神岡氏はESG 活動の情報開示について「これまでは複数の開示基準が乱立し、企業間の比較ができないという問題があった。統一の基準ができることで、今後は国際的に比較可能な開示文書を作成するようになる」と話した。
SSBJ 基準はプライム上場企業を対象に、2027 年3月期以降、時価総額の大きな企業から順次適用される予定。開示の枠組みは「適用基準」「一般基準」「気候基準」の3つから成り「構成は変えているものの、内容はISSB基準を基本的に踏襲している」という。
神岡氏はISSB 基準と比較しながら、SSBJ基準の開示内容と要求事項を解説。求められる情報の要素や精度、プロセスを説明したほか、決算から開示までのタイミングが早まる、一部の情報開示に第三者保証が必要になる、開示範囲が財務諸表と同じ連結範囲とバリューチェーンに広がる、などの注意点を述べた。
企業に求められる対応では、石原氏が「投資家の意思決定に資する情報とするため、財務インパクトと関連づけなければならない。非財務・財務の価値関連分析が必要」と指摘。開示タイミングの早期化や第三者保証、開示範囲拡大への対応と合わせ「データマネジメントの高度化が求められる」と話した。
またそのためには「サステナビリティ情報を一元的に管理する情報基盤の構築が不可欠」と提言。

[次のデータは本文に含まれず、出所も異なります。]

(* ===== verification/Bytes.v ===== *)
(** * Bytes: [u8] sequences, big-endian integers and their order

    [Vec<u8>], [&[u8]] and fixed arrays are [list byte] over the kernel's
    256-constructor type, so a byte is in range by typing.  The file holds the
    conversions the program uses ([to_be_bytes], [from_be_bytes], [as u8]), the
    hexadecimal printer and parser, and the [memcmp] order SQLite gives BLOBs. *)

From Stdlib Require Import Strings.Byte Strings.Ascii.
From stdpp Require Import base gmap strings list sorting numbers countable.
From S2P Require Import Prelude.

Open Scope Z_scope.

Abbreviation byte := Byte.byte.
Abbreviation bytes := (list Byte.byte).

#[export] Instance byte_eq_dec : EqDecision byte := Byte.byte_eq_dec.

#[export] Instance byte_countable : Countable byte :=
  inj_countable Byte.to_N Byte.of_N Byte.of_to_N.

(** The numeric value of a byte, and [z as u8]. *)
Definition u8 (b : byte) : Z := Z.of_N (Byte.to_N b).
Definition byte_of (z : Z) : byte :=
  default x00 (Byte.of_N (Z.to_N (as_u8 z))).

Lemma u8_range b : 0 <= u8 b < 256.
Proof. unfold u8. pose proof (Byte.to_N_bounded b). lia. Qed.

Lemma u8_byte_of z : u8 (byte_of z) = z mod 256.
Proof.
  unfold u8, byte_of, wrap_unsigned. change (2 ^ 8) with 256.
  pose proof (Z.mod_pos_bound z 256 ltac:(lia)).
  destruct (Byte.of_N _) as [b|] eqn:E; cbn.
  - apply Byte.to_of_N in E. rewrite E, Z2N.id; lia.
  - apply Byte.of_N_None_iff in E. lia.
Qed.

Lemma byte_of_u8 b : byte_of (u8 b) = b.
Proof.
  unfold u8, byte_of, wrap_unsigned. change (2 ^ 8) with 256.
  pose proof (Byte.to_N_bounded b).
  rewrite Z.mod_small by lia. by rewrite N2Z.id, Byte.of_to_N.
Qed.

Lemma u8_inj a b : u8 a = u8 b -> a = b.
Proof. intros E. by rewrite <- (byte_of_u8 a), E, byte_of_u8. Qed.

Lemma byte_of_mod z z' : z mod 256 = z' mod 256 -> byte_of z = byte_of z'.
Proof. intros E. apply u8_inj. by rewrite !u8_byte_of. Qed.

(** ** Big-endian integers *)

(** [uN::to_be_bytes] / [iN::to_be_bytes] for a [w]-byte integer. *)
Fixpoint to_be_bytes (w : nat) (z : Z) : bytes :=
  match w with
  | O => []
  | S w => to_be_bytes w (z / 256) ++ [byte_of z]
  end.

(** [uN::from_be_bytes]. *)
Definition from_be_bytes (l : bytes) : Z :=
  fold_left (fun acc b => acc * 256 + u8 b) l 0.

Lemma length_to_be_bytes w z : length (to_be_bytes w z) = w.
Proof.
  revert z; induction w as [|w IH]; intros z; cbn; [done|].
  rewrite length_app, IH; cbn; lia.
Qed.

Lemma from_be_bytes_snoc l b :
  from_be_bytes (l ++ [b]) = from_be_bytes l * 256 + u8 b.
Proof. unfold from_be_bytes. by rewrite fold_left_app. Qed.

Lemma from_be_bytes_range l :
  0 <= from_be_bytes l < 256 ^ Z.of_nat (length l).
Proof.
  induction l as [|b l IH] using rev_ind; cbn; [lia|].
  rewrite from_be_bytes_snoc, length_app; cbn.
  replace (Z.of_nat (length l + 1)) with (Z.succ (Z.of_nat (length l))) by lia.
  rewrite Z.pow_succ_r by lia. pose proof (u8_range b). lia.
Qed.

Lemma from_to_be_bytes w z :
  from_be_bytes (to_be_bytes w z) = z mod 256 ^ Z.of_nat w.
Proof.
  revert z; induction w as [|w IH]; intros z.
  - cbn. by rewrite Z.mod_1_r.
  - cbn [to_be_bytes]. rewrite from_be_bytes_snoc, IH, u8_byte_of.
    replace (Z.of_nat (S w)) with (Z.succ (Z.of_nat w)) by lia.
    rewrite Z.pow_succ_r, Z.rem_mul_r by lia. lia.
Qed.

Lemma to_from_be_bytes l : to_be_bytes (length l) (from_be_bytes l) = l.
Proof.
  induction l as [|b l IH] using rev_ind; [done|].
  rewrite from_be_bytes_snoc, length_app; cbn [length].
  replace (length l + 1)%nat with (S (length l)) by lia; cbn [to_be_bytes].
  pose proof (u8_range b).
  rewrite Z.div_add_l, Z.div_small, Z.add_0_r, IH by lia.
  f_equal; f_equal. rewrite <- (byte_of_u8 b) at 2. apply byte_of_mod.
  by rewrite Z.add_comm, Z.mod_add.
Qed.

Lemma from_be_bytes_inj l l' :
  length l = length l' -> from_be_bytes l = from_be_bytes l' -> l = l'.
Proof.
  intros Hl E. by rewrite <- (to_from_be_bytes l), Hl, E, to_from_be_bytes.
Qed.

Arguments to_be_bytes : simpl never.
Arguments from_be_bytes : simpl never.

(** The [u16] used by shard indices. *)
Lemma u16_be_roundtrip z : in_u16 z -> from_be_bytes (to_be_bytes 2 z) = z.
Proof.
  unfold in_u. intros. rewrite from_to_be_bytes.
  change (256 ^ Z.of_nat 2) with (2 ^ 16). by apply Z.mod_small.
Qed.

Lemma u16_of_two a b : in_u16 (from_be_bytes [a; b]).
Proof. apply (from_be_bytes_range [a; b]). Qed.

(** ** Hexadecimal

    [write!(s, "{b:02x}")] and [hex::encode] print two lower-case digits per
    byte, most significant first. *)

Definition hex_digit (d : Z) : ascii :=
  Ascii.ascii_of_nat (Z.to_nat (if bool_decide (d < 10) then 48 + d else 87 + d)).

Definition hex_byte (b : byte) : string :=
  String (hex_digit (u8 b / 16)) (String (hex_digit (u8 b mod 16)) "").

Fixpoint hex_of_bytes (l : bytes) : string :=
  match l with
  | [] => ""
  | b :: l => hex_byte b +:+ hex_of_bytes l
  end.

Lemma length_hex_of_bytes l :
  String.length (hex_of_bytes l) = (2 * length l)%nat.
Proof.
  induction l as [|b l IH]; [done|].
  change (String.length (hex_of_bytes (b :: l)))
    with (S (S (String.length (hex_of_bytes l)))).
  rewrite IH; cbn; lia.
Qed.

(** The value of a hexadecimal digit, the inverse of [hex_digit]. *)
Definition hex_value (c : ascii) : Z :=
  let n := Z.of_nat (Ascii.nat_of_ascii c) in
  if bool_decide (n < 58) then n - 48 else n - 87.

Lemma hex_byte_value b :
  hex_byte b = String (hex_digit (u8 b / 16)) (String (hex_digit (u8 b mod 16)) "") /\
  byte_of (hex_value (hex_digit (u8 b / 16)) * 16 +
           hex_value (hex_digit (u8 b mod 16))) = b.
Proof. split; [done|]. by destruct b. Qed.

Lemma hex_of_bytes_inj l k : hex_of_bytes l = hex_of_bytes k -> l = k.
Proof.
  revert k; induction l as [|a l IH]; intros [|b k] E; try done.
  cbn in E. destruct (hex_byte_value a) as [_ Ha], (hex_byte_value b) as [_ Hb].
  injection E as E1 E2 E3. f_equal; [|by apply IH].
  by rewrite <- Ha, <- Hb, E1, E2.
Qed.

(** ** The BLOB order

    SQLite compares BLOBs with [memcmp], the shorter one first on a tie. *)

Fixpoint bytes_le (l k : bytes) : Prop :=
  match l, k with
  | [], _ => True
  | _ :: _, [] => False
  | a :: l, b :: k => u8 a < u8 b \/ (u8 a = u8 b /\ bytes_le l k)
  end.

#[export] Instance bytes_le_dec : RelDecision bytes_le.
Proof.
  refine (fix go (l k : bytes) : Decision (bytes_le l k) :=
    match l, k with
    | [], _ => left I
    | _ :: _, [] => right (fun H => H)
    | a :: l, b :: k =>
        match decide (u8 a < u8 b) with
        | left H => left (or_introl H)
        | right H =>
            match decide (u8 a = u8 b) with
            | right H' => right _
            | left H' =>
                match go l k with
                | left H'' => left (or_intror (conj H' H''))
                | right H'' => right _
                end
            end
        end
    end); cbn; tauto.
Defined.

#[export] Instance bytes_le_total : Total bytes_le.
Proof.
  intros l; induction l as [|a l IH]; intros [|b k]; cbn; auto.
  destruct (Z.lt_total (u8 a) (u8 b)) as [?|[?|?]]; auto.
  destruct (IH k); auto.
Qed.

#[export] Instance bytes_le_trans : Transitive bytes_le.
Proof.
  intros l; induction l as [|a l IH]; intros [|b k] [|c m]; cbn; try tauto.
  intros [?|[? ?]] [?|[? ?]]; [left; lia..|]. right; split; [lia|eauto].
Qed.

#[export] Instance bytes_le_antisymm : AntiSymm (=) bytes_le.
Proof.
  intros l; induction l as [|a l IH]; intros [|b k]; cbn; try tauto.
  intros [?|[? ?]] [?|[? ?]]; try lia. f_equal; [by apply u8_inj|auto].
Qed.

Lemma bytes_le_refl l : bytes_le l l.
Proof. destruct (total bytes_le l l); auto. Qed.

この情報システムで広範なデータを収集・管理、かつ財務情報と紐づけて分析・活用することで、ESG 戦略の意思決定を高サイクルでまわすといったイメージを示した。
・引き続きISSB、SSBJ の話をうかがいたい。
・中長期的なロードマップの中でシステムと業務の構築を両立する必要がある点が新たな気づきだった。